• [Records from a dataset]
__________________________________________________

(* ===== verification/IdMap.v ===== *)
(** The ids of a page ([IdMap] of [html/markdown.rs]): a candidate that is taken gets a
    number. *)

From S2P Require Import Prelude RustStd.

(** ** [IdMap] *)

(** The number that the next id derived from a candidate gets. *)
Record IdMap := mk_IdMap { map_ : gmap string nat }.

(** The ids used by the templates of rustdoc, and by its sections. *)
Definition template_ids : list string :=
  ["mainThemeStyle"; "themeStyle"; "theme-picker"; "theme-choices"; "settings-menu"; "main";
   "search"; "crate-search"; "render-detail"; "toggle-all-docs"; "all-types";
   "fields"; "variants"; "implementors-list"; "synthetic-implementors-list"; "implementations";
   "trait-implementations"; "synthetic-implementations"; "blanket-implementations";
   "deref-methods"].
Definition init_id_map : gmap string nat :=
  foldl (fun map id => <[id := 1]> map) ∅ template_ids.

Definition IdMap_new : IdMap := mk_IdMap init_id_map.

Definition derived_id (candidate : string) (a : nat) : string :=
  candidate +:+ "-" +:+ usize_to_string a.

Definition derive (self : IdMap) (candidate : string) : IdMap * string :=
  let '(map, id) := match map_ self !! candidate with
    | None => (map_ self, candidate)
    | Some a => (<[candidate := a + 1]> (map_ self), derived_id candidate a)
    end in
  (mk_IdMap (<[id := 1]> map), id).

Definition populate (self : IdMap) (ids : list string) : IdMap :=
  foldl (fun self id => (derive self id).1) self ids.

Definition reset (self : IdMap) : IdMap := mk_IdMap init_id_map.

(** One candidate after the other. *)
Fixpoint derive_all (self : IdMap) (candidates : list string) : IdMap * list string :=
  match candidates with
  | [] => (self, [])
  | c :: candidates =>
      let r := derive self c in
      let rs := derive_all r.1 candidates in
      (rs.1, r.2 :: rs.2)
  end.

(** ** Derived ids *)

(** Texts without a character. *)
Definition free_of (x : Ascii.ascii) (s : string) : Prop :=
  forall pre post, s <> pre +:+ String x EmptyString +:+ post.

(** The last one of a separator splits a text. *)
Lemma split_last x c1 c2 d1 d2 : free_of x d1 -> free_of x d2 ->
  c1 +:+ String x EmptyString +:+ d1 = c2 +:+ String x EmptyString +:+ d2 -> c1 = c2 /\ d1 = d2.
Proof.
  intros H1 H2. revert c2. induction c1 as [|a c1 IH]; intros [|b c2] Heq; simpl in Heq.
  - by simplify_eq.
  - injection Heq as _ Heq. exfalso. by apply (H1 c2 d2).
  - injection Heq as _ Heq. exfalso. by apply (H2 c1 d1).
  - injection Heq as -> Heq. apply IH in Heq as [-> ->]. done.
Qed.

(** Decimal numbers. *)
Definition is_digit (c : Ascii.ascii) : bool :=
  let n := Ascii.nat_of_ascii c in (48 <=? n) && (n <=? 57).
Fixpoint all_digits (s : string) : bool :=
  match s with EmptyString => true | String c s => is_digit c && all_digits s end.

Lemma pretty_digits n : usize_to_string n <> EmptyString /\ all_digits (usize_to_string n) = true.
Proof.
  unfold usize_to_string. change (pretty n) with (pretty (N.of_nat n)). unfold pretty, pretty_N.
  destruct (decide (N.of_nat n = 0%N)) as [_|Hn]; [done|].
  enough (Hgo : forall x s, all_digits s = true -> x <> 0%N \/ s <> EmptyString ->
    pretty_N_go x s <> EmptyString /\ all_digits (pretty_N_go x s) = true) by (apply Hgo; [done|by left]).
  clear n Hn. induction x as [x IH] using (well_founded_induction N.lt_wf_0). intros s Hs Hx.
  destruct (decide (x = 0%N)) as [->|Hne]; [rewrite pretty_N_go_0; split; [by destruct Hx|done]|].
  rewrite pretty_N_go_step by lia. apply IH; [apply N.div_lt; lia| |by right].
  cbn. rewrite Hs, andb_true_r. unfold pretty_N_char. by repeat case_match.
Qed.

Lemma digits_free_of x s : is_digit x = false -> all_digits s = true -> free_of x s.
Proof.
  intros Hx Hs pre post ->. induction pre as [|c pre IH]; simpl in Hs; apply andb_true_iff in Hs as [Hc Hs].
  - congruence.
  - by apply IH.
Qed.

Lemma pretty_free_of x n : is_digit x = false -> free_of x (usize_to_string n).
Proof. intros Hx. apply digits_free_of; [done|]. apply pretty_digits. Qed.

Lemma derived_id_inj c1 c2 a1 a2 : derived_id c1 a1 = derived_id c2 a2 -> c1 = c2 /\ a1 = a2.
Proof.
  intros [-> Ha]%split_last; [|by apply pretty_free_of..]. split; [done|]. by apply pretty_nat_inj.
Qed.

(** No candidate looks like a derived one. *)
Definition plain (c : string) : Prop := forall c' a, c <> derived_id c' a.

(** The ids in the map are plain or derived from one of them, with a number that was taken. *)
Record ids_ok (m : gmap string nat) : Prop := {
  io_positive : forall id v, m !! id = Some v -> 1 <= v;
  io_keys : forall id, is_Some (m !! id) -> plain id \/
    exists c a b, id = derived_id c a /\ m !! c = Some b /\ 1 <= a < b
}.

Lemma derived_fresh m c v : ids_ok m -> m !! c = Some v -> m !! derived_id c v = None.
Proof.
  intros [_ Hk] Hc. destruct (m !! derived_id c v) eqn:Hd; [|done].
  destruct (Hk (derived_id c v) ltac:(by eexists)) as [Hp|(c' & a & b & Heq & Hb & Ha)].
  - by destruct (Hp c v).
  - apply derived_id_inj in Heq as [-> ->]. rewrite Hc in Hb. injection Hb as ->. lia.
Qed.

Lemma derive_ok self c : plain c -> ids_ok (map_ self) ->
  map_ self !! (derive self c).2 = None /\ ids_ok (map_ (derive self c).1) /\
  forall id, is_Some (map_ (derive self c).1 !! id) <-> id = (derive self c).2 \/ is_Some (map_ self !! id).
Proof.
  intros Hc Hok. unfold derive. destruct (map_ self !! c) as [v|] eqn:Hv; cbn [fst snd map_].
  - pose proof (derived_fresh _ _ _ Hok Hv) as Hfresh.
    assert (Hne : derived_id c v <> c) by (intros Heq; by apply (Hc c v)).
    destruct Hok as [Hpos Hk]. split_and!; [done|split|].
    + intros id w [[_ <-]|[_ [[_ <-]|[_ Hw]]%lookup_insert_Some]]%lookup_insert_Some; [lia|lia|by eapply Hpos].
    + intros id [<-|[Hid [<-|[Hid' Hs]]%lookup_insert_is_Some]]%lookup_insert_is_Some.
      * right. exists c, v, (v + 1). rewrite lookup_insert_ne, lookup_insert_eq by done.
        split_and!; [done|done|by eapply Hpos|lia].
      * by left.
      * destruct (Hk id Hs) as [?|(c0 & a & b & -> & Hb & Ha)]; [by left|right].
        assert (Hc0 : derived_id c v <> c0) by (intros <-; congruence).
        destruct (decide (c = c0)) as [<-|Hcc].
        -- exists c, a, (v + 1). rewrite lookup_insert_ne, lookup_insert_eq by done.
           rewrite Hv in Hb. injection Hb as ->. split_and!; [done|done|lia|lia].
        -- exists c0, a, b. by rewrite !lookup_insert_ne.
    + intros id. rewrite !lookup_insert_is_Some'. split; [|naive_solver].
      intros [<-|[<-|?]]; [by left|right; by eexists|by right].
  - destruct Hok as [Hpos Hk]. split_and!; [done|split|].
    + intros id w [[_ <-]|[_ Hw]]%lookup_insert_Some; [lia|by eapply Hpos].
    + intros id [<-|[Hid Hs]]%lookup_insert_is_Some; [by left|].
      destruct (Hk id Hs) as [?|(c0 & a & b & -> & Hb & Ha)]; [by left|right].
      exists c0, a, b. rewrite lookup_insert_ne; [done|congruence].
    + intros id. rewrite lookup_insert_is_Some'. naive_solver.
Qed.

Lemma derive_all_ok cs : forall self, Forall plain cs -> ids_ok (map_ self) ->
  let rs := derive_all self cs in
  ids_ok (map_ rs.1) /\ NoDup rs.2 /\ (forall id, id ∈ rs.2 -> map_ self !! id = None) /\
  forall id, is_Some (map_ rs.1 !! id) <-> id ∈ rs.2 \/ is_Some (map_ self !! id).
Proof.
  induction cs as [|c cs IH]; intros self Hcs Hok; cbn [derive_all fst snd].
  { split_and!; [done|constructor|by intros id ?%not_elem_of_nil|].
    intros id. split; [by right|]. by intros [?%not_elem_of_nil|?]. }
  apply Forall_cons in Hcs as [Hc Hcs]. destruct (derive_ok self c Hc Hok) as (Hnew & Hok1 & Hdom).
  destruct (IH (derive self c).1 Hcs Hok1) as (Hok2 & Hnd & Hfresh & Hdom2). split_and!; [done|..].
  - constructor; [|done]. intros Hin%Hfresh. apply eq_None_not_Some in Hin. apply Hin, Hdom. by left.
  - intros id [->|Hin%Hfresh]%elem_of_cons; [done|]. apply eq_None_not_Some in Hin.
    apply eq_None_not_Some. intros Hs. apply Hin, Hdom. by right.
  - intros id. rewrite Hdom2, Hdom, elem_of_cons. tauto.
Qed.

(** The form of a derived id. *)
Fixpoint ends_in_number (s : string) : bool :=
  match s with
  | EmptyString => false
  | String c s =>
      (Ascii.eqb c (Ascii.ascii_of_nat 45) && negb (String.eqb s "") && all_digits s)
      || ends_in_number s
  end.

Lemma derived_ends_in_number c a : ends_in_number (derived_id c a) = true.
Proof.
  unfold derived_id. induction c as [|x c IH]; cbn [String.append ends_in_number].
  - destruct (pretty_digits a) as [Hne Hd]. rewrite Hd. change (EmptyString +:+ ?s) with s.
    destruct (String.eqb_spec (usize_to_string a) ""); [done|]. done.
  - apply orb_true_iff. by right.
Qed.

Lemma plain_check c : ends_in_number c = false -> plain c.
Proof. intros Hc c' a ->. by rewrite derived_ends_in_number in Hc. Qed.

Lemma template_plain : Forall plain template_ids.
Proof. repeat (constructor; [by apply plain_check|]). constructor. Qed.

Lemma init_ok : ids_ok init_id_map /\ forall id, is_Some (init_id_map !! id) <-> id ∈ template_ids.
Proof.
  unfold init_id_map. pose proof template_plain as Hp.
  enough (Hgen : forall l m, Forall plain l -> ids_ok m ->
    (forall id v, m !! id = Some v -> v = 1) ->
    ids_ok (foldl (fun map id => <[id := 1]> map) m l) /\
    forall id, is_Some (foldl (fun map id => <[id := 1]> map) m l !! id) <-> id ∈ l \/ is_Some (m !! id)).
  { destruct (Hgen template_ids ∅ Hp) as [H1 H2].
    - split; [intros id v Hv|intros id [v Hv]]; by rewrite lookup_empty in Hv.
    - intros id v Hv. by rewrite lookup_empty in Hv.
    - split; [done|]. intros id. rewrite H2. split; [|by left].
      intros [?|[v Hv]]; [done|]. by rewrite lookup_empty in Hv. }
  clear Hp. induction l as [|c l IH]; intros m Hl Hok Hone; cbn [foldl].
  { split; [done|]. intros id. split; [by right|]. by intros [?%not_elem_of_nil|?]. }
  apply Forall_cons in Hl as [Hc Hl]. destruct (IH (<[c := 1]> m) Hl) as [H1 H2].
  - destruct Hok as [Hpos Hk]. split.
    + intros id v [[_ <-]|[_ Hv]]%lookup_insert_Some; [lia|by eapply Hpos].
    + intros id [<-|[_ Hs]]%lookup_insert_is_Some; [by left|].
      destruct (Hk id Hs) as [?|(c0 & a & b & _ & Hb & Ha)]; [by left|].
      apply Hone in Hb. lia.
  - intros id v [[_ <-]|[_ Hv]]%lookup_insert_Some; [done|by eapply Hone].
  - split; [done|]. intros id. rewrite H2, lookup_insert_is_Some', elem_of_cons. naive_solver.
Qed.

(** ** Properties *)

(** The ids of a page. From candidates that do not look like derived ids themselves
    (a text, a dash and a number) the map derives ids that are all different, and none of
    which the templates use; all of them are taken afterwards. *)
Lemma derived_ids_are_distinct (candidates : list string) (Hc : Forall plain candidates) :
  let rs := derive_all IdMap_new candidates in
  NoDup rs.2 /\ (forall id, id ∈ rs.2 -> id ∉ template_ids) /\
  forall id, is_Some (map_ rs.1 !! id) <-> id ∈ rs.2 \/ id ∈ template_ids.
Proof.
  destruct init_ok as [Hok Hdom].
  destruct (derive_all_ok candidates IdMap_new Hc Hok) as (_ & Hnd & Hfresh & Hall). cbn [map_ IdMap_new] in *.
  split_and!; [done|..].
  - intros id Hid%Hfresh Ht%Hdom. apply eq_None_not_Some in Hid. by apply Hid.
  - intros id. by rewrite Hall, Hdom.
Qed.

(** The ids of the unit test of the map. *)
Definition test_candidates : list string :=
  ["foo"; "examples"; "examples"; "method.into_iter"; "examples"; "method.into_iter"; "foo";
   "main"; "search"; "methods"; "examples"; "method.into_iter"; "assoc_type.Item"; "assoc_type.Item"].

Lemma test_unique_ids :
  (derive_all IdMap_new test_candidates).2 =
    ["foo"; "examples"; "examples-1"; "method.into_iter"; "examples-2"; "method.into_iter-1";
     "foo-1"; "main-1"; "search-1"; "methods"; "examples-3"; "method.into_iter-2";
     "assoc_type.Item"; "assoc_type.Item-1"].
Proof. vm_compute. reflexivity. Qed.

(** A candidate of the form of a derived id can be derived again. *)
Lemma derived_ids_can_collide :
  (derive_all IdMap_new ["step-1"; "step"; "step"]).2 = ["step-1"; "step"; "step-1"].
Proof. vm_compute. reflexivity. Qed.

__________________________________________________

• [WORK ORDER] Pull out every line of the records above that contains the word "unfold".

• [TASK SOLUTION]
  unfold usize_to_string. change (pretty n) with (pretty (N.of_nat n)). unfold pretty, pretty_N.
  cbn. rewrite Hs, andb_true_r. unfold pretty_N_char. by repeat case_match.
  intros Hc Hok. unfold derive. destruct (map_ self !! c) as [v|] eqn:Hv; cbn [fst snd map_].
  unfold derived_id. induction c as [|x c IH]; cbn [String.append ends_in_number].
  unfold init_id_map. pose proof template_plain as Hp.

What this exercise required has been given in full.